26th (London) Air Defence Brigade
- 51st (London) Anti-Aircraft Brigade, Royal Artillery (TA) (heavy anti-aircraft (HAA) gun unit formed in 1922 at Chelsea)
  - HQ at Duke of York's Headquarters
  - 151st (London) AA Battery at Duke of York's Headquarters
  - 152nd(London) AA Battery at Duke of York's Headquarters
  - 153rd (London) AA Battery at Duke of York's Headquarters
- 52nd (London) Anti-Aircraft Brigade, RA (TA) (HAA unit formed in 1922 at Acton, London)
  - HQ at Artillery House, Acton
  - 154th (London) AA Battery at Artillery House, Acton
  - 155th (London) AA Battery at Artillery House, Acton
  - 156th (Barking) AA Battery at Empress Hall, Ripple Lane, Barking
- 26th (London) Anti-Aircraft Battalion (London Electrical Engineers), Royal Engineers (TA) (a searchlight unit)
  - HQ at Duke of York's Headquarters
  - 301st AA Company at Duke of York's Headquarters
  - 303rd AA Company at Duke of York's Headquarters
  - 321st AA Company at Duke of York's Headquarters
  - 339th AA Company at Duke of York's Headquarters
- 26th (London) Anti-Aircraft Signal Company, Royal Signals

27th (London) Air Defence Brigade
- 53rd (City of London) Anti-Aircraft Brigade, RA (TA) (HAA unit formed in 1922 at Putney), recruited mainly from men in banks and insurance companies in the City of London)
  - HQ at White City, London
  - 157th (City of London) AA Battery at White City
  - 158th (City of London) AA Battery at White City
  - 159th (Lloyd's) (City of London) AA Battery at White City
- 54th (City of London) Anti-Aircraft Brigade, RA (TA) (HAA unit formed in 1922 at Putney)
  - HQ at Putney
  - 160th (City of London) AA Battery at Putney
  - 161st (City of London) AA Battery at Putney
  - 162nd (City of London) AA Battery at Putney
- 27th (London) Anti-Aircraft Battalion (London Electrical Engineers), RE (TA) (a searchlight unit)
  - HQ at Streatham
  - 304th AA Company at Westminster
  - 305th AA Company at Westminster
  - 306th AA Company at Westminster
  - 390th AA Company at Westminster
- 27th (London) Anti-Aircraft Signal Company, Royal Corps of Signals

==1935 Reorganisation==
As Britain's AA defences expanded during the 1930s, higher formations became necessary. 1st AA Division was formed in 1935 at RAF Uxbridge to command the growing number of Territorial Army (TA) anti-aircraft gun and searchlight units covering London and the Home Counties.
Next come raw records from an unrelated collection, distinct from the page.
(* ===== verification/Reap.v ===== *)
(** * Reap: collecting a ZOMBIE child

    [wait] and [waitx] end in [reap]: the child's stack and address space go back
    to the allocator, the slot becomes UNUSED, and the child is taken out of its
    queue.  [reap_ok] is about every run of [reap] that returns; [reap_run] says that it
    returns when the child's pages are in use. *)

From stdpp Require Import base numbers gmap strings option list.
From S2P Require Import Prelude Format Machine Mem Mlfq ProcCore Kalloc Vm Proc Scheduler MlfqInv.
From S2P Require Import VmThm UvmThm CopyThm SpaceThm MlfqOps.
Local Open Scope kernel_scope.

(** ** Code that touches memory only *)

(** The processor, its locks and what the scheduler reads are left alone. *)
Record mem_only (s s' : kernel) : Prop := {
  mo_sched : same_sched s s';
  mo_cpu : k_cpu s' = k_cpu s;
  mo_held : k_held s' = k_held s;
}.

#[export] Instance mem_only_preorder : PreOrder mem_only.
Proof.
  split; [by split|]. intros s1 s2 s3 [[? ? ? ?] ? ?] [[? ? ? ?] ? ?].
  split; [split|..]; congruence.
Qed.

#[export] Instance load8_mem_only a : Framed mem_only (load8 a).
Proof. intros s v s'. unfold load8. destruct (k_mem s !! a); [by intros [= <- <-]|done]. Qed.
#[export] Instance store8_mem_only a v : Framed mem_only (store8 a v).
Proof. intros s u s'. unfold store8. destruct (k_mem s !! a); [by intros [= <- <-]|done]. Qed.
#[export] Instance load32_mem_only a : Framed mem_only (load32 a).
Proof. unfold load32. apply _. Qed.
#[export] Instance store32_mem_only a v : Framed mem_only (store32 a v).
Proof. unfold store32. apply _. Qed.
#[export] Instance memset_mem_only d c n : Framed mem_only (memset d c n).
Proof. unfold memset, stosl, stosb. apply _. Qed.

(** The same, entered with ptable.lock held. *)
Definition mem_held (s s' : kernel) : Prop :=
  cpu_ok s → k_held s = [LK_ptable] → mem_only s s'.

#[export] Instance mem_held_preorder : PreOrder mem_held.
Proof.
  split; [by intros s _ _|]. intros s1 s2 s3 H1 H2 Hok Hh. pose proof (H1 Hok Hh) as [? Hc Hl].
  etrans; [by split|]. apply H2; [by eapply cpu_ok_same|congruence].
Qed.

Lemma mem_only_held {A} (m : K A) : Framed mem_only m → Framed mem_held m.
Proof. intros Hm s a s' E _ _. by eapply Hm. Qed.

Lemma bind_Ok_inv {S A B} (m : M S A) (f : A → M S B) s b s' :
  bind m f s = Ok b s' → ∃ a s1, m s = Ok a s1 ∧ f a s1 = Ok b s'.
Proof. unfold bind. destruct (m s); [eauto|done..]. Qed.

Section env.
Context `{Env}.

#[export] Instance kfree_mem_held v : Framed mem_held (kfree v).
Proof.
  unfold kfree. destruct (_ || _); [apply _|].
  apply framed_bind; [apply _|apply mem_only_held, _|]. intros _ s a s' E Hok Hh.
  rewrite (bind_Ok _ _ s (k_use_lock s) s) in E by done. destruct (k_use_lock s); simpl in E.
  - assert (Hl : LK_kmem ∉ k_held s) by (rewrite Hh; set_solver).
    erewrite bind_Ok in E by by apply acquire_eq. erewrite bind_Ok in E by done.
    apply bind_Ok_inv in E as ([] & s1 & [Hs Hc Hh1]%(framed (R:=mem_only)) & E).
    erewrite bind_Ok in E by done.
    rewrite (release_top LK_kmem _ (k_held s)) in E; [| |exact Hh1].
    2:{ eapply (cpu_ok_same (locked LK_kmem s)); [by apply cpu_ok_locked|done..]. }
    injection E as <- <-. destruct Hs. split; [by split| |done]. simpl. rewrite Hc. simpl.
    pose proof (touched_held s Hok ltac:(by rewrite Hh)) as Et. by rewrite <-Et at 2.
  - erewrite bind_Ok in E by done. erewrite bind_Ok in E by done.
    apply bind_Ok_inv in E as ([] & s1 & [[? ? ? ?] Hc Hh1]%(framed (R:=mem_only)) & E).
    injection E as <- <-. split; [by split|done..].
Qed.

#[export] Instance walkpgdir_mem_only pgdir va : Framed mem_only (walkpgdir pgdir va false).
Proof.
  unfold walkpgdir. apply framed_bind; [apply _..|]. intros e. apply framed_if; apply _.
Qed.

#[export] Instance deallocuvm_mem_held pgdir oldsz newsz : Framed mem_held (deallocuvm pgdir oldsz newsz).
Proof.
  unfold deallocuvm. apply framed_if; [apply _|].
  apply framed_bind; [apply _| |intros _; apply _]. apply framed_loop; [apply _|]. intros a.
  apply framed_if; [apply _|].
  apply framed_bind; [apply _|apply mem_only_held, _|]. intros pte. apply framed_if; [apply _|].
  apply framed_bind; [apply _|apply mem_only_held, _|]. intros e.
  apply framed_bind; [apply _| |intros _; apply _]. apply framed_when; [apply _|]. apply framed_if; [apply _|].
  apply framed_bind; [apply _..|]. intros _. apply mem_only_held, _.
Qed.

#[export] Instance freevm_mem_held pgdir : Framed mem_held (freevm pgdir).
Proof.
  unfold freevm. apply framed_if; [apply _|].
  apply framed_bind; [apply _..|]. intros _.
  apply framed_bind; [apply _| |intros _; apply _]. apply framed_for_each; [apply _|]. intros i.
  apply framed_bind; [apply _|apply mem_only_held, _|]. intros e. apply _.
Qed.

(** ** reap *)

(** What becomes of the child's slot. *)
Definition reaped (p : proc) : proc :=
  set_p_state UNUSED (set_p_killed false (set_p_name (<[0 := 0%Z]> (p_name p))
    (set_p_parent None (set_p_pid 0%Z (set_p_kstack 0%Z p))))).

Lemma proc_wf_reaped n p : proc_wf n p → proc_wf n (reaped p).
Proof. intros [? ? ? ? ?]. split; simpl; [done|done|lia|done|]. set_solver. Qed.

(** No queue holds a process of pid 0, so the search at the end of [wait] fails. *)
Lemma find_pid_zero X s qs k q :
  mlfq_inv X s qs → qs !! k = Some q → find_pid (k_ptable s) 0 q = None.
Proof.
  intros Hi Hq. unfold find_pid. destruct (list_find _ q) as [[n i]|] eqn:E; [|done].
  apply list_find_Some in E as (Hn & Hpid & _). apply list_elem_of_lookup_2 in Hn.
  destruct (mi_sound _ _ _ Hi _ _ _ Hq Hn) as (p & Hp & Hst & _). rewrite Hp in Hpid.
  simpl in Hpid. pose proof (wf_live _ _ (mi_wf _ _ _ Hi _ _ Hp) ltac:(by rewrite Hst)).
  injection Hpid; lia.
Qed.

Lemma reaped_inv s qs i p :
  mlfq_inv none s qs → k_ptable s !! i = Some p → p_state p ≠ RUNNABLE →
  mlfq_inv none (set_k_ptable (<[i := reaped p]> (k_ptable s)) s) qs.
Proof.
  intros Hi Hp Hst. apply (mlfq_inv_drop none _ _ i (reaped p)).
  - eapply mlfq_inv_replace; [done..|by eapply unqueued_state| |].
    + apply proc_wf_reaped. by eapply mi_wf.
    + simpl. lia.
  - simpl. apply list_lookup_insert_eq. by eapply lookup_lt_Some.
  - done.
Qed.

(** The removal from the queue is never performed: the pid it searches for has
    been cleared before. *)
Lemma reap_dequeue {A} s qs i p (k : K A) :
  mlfq_inv none s qs → k_ptable s !! i = Some p → p_pid p = 0%Z → is_sched MLFQ = true →
  (when (is_sched MLFQ) (
    let! p := proc_at i in
    let! found := mlfq_find (p_cur_q p) (p_pid p) in
    match found with
    | Some ind => mlfq_remove (p_cur_q p) ind
    | None => ret tt
    end) ;; k) s = k s.
Proof.
  intros Hi Hp Hpid Hm. rewrite Hm. simpl. erewrite bind_Ok; [done|].
  erewrite bind_Ok by by apply proc_at_eq.
  pose proof (wf_cur_q _ _ (mi_wf _ _ _ Hi _ _ Hp)) as Hcq.
  destruct (mlfq_inv_queue _ _ _ (Z.to_nat (p_cur_q p)) Hi) as [q Hq]; [lia|].
  replace (p_cur_q p) with (Z.of_nat (Z.to_nat (p_cur_q p))) at 1 by lia.
  erewrite bind_Ok.
  2:{ eapply mlfq_find_eq; [by eapply mi_rep|done|]. intros j. by apply (mlfq_inv_valid _ _ _ _ _ j Hi Hq). }
  by rewrite Hpid, (find_pid_zero _ _ _ _ _ Hi Hq).
Qed.

(** What [wait] does with the slot once the pages are free. *)
Definition reap_clear (i : nat) (pid : Z) : K Z :=
  upd_proc i (set_p_pid 0) ;;
  upd_proc i (set_p_parent None) ;;
  upd_proc i (λ p, set_p_name (<[0 := 0%Z]> (p_name p)) p) ;;
  upd_proc i (set_p_killed false) ;;
  upd_proc i (set_p_state UNUSED) ;;
  when (is_sched MLFQ) (
    let! p := proc_at i in
    let! found := mlfq_find (p_cur_q p) (p_pid p) in
    match found with
    | Some ind => mlfq_remove (p_cur_q p) ind
    | None => ret tt
    end) ;;
  release LK_ptable ;;
  ret pid.

(** [s] is the state in which [wait] has found the child, [s3] the one after [freevm]. *)
Lemma reap_clear_ok s s3 qs i p pid :
  is_sched MLFQ = true → cpu_ok s → k_held s = [LK_ptable] → mlfq_inv none s qs →
  k_ptable s !! i = Some p → p_state p = ZOMBIE →
  mem_only (set_k_ptable (<[i := set_p_kstack 0 p]> (k_ptable s)) s) s3 →
  ∃ s', reap_clear i pid s3 = Ok pid s' ∧
    k_ptable s' = <[i := reaped p]> (k_ptable s) ∧ mlfq_inv none s' qs ∧
    cpu_ok s' ∧ k_held s' = [] ∧ c_proc (k_cpu s') = c_proc (k_cpu s) ∧ k_nextpid s' = k_nextpid s.
Proof.
  intros Hm Hok Hh Hi Hp Hst [[E3 Q3 I3 N3] C3 H3]. pose proof (lookup_lt_Some _ _ _ Hp) as Hlt.
  simpl in E3, Q3, I3, N3, C3, H3. unfold reap_clear.
  assert (Hlk : ∀ (q : proc) (l : list proc), length l = length (k_ptable s) →
    <[i := q]> l !! i = Some q) by (intros q l El; apply list_lookup_insert_eq; by rewrite El).
  do 5 (erewrite bind_Ok by (apply upd_proc_eq; simpl; rewrite ?E3; apply Hlk;
    by rewrite ?length_insert)).
  simpl. rewrite E3, !list_insert_insert_eq. change (set_p_state UNUSED _) with (reaped p).
  set (s4 := set_k_ptable (<[i := reaped p]> (k_ptable s)) s3).
  assert (Hi4 : mlfq_inv none s4 qs).
  { eapply mlfq_inv_same; [|apply (reaped_inv s qs i p); [done|done|by rewrite Hst]].
    split; simpl; congruence. }
  assert (Hok4 : cpu_ok s4) by (eapply (cpu_ok_same s); [done|simpl; congruence..]).
  assert (Hh4 : k_held s4 = [LK_ptable]) by (simpl; congruence).
  rewrite (reap_dequeue s4 qs i (reaped p)); [|done|simpl; by apply Hlk|done|done].
  erewrite bind_Ok by (apply release_top; [done|exact Hh4]).
  eexists. split; [reflexivity|]. split_and!; try done.
  - eapply mlfq_inv_same; [|exact Hi4]. by split.
  - pose proof (ok_ncli _ Hok4) as En. rewrite Hh4 in En. simpl in En.
    split; simpl; [lia|done|constructor].
  - simpl. by rewrite C3.
Qed.

(** A run of [reap] that returns: the slot is [reaped], ptable.lock is released,
    the queues are as before. *)
Lemma reap_ok s qs i p pid s' :
  is_sched MLFQ = true →
  cpu_ok s → k_held s = [LK_ptable] → mlfq_inv none s qs →
  k_ptable s !! i = Some p → p_state p = ZOMBIE →
  reap i s = Ok pid s' →
  pid = p_pid p ∧ k_ptable s' = <[i := reaped p]> (k_ptable s) ∧ mlfq_inv none s' qs ∧
  cpu_ok s' ∧ k_held s' = [] ∧ c_proc (k_cpu s') = c_proc (k_cpu s) ∧
  k_nextpid s' = k_nextpid s.
Proof.
  intros Hm Hok Hh Hi Hp Hst E. unfold reap in E.
  erewrite bind_Ok in E by by apply proc_at_eq.
  apply bind_Ok_inv in E as ([] & s1 & Hk%(framed (R:=mem_held)) & E).
  destruct (Hk Hok Hh) as [[E1 Q1 I1 N1] C1 H1]. clear Hk.
  erewrite bind_Ok in E by (apply upd_proc_eq; by rewrite E1). rewrite E1 in E.
  set (s2 := set_k_ptable _ s1) in E.
  apply bind_Ok_inv in E as ([] & s3 & Hf%(framed (R:=mem_held)) & E).
  destruct (reap_clear_ok s s3 qs i p (p_pid p)) as (s4 & E4 & H4); [done..| |].
  { etrans; [|apply Hf; [by eapply (cpu_ok_same s)|simpl; congruence]]. split; [by split|done..]. }
  fold (reap_clear i (p_pid p)) in E. rewrite E4 in E. injection E as <- <-. by split.
Qed.

(** When the child's stack and address space are pages that are in use, [reap] returns, and
    every one of them is on the free list. *)
Lemma reap_run s qs i p l Q T A :
  is_sched MLFQ = true → linked →
  cpu_ok s → k_held s = [LK_ptable] → mlfq_inv none s qs →
  k_ptable s !! i = Some p → p_state p = ZOMBIE →
  space s l (p_kstack p :: Q) (p_pgdir p) (p_sz p) T A →
  ∃ s', reap i s = Ok (p_pid p) s'.
Proof.
  intros Hm (HKEND & _ & _) Hok Hh Hi Hp Hst Hsp. pose proof Hsp as [Hvm Hsz Hall Hnone _ _].
  pose proof (npages_kern _ Hsz) as HV.
  destruct (vm_kfree s l (p_kstack p) (frames A 0 (npages (p_sz p)) ++ Q) (p_pgdir p) T A)
    as (s1 & E1 & Hvm1 & _).
  { eapply vm_perm; [|exact Hvm]. symmetry. apply Permutation_middle. }
  destruct (framed (R:=mem_held) _ _ _ E1 Hok Hh) as [[Ep1 Q1 I1 N1] C1 H1].
  set (s2 := set_k_ptable (<[i := set_p_kstack 0 p]> (k_ptable s1)) s1).
  assert (Hok2 : cpu_ok s2) by by eapply (cpu_ok_same s).
  assert (Ef : frames A 0 (KERNBASE / PGSIZE) = frames A 0 (npages (p_sz p)))
    by (apply frames_trunc; [lia|lia|done]).
  destruct (freevm_run HKEND s2 (p_kstack p :: l) Q (p_pgdir p) T A) as (s3 & l3 & E3 & _).
  { rewrite Ef. by apply (vm_same s1). }
  destruct (reap_clear_ok s s3 qs i p (p_pid p)) as (s4 & E4 & _); [done..| |].
  { etrans; [|apply (framed (R:=mem_held) _ _ _ E3); [done|simpl; congruence]].
    unfold s2. rewrite Ep1. split; [by split|done..]. }
  exists s4. unfold reap. erewrite bind_Ok by by apply proc_at_eq. erewrite bind_Ok by exact E1.
  erewrite bind_Ok by (apply upd_proc_eq; by rewrite Ep1). erewrite bind_Ok by exact E3. exact E4.
Qed.
End env.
The 26th AD Bde was reorganised at Chelsea on 16 December 1935 as 26th (London) Anti-Aircraft Group, commanding all the gun and searchlight units of the two former brigades, while the 27th was reformed as 27th (Home Counties) Anti-Aircraft Group at RAF Kenley, to command new AA units in the South London suburbs.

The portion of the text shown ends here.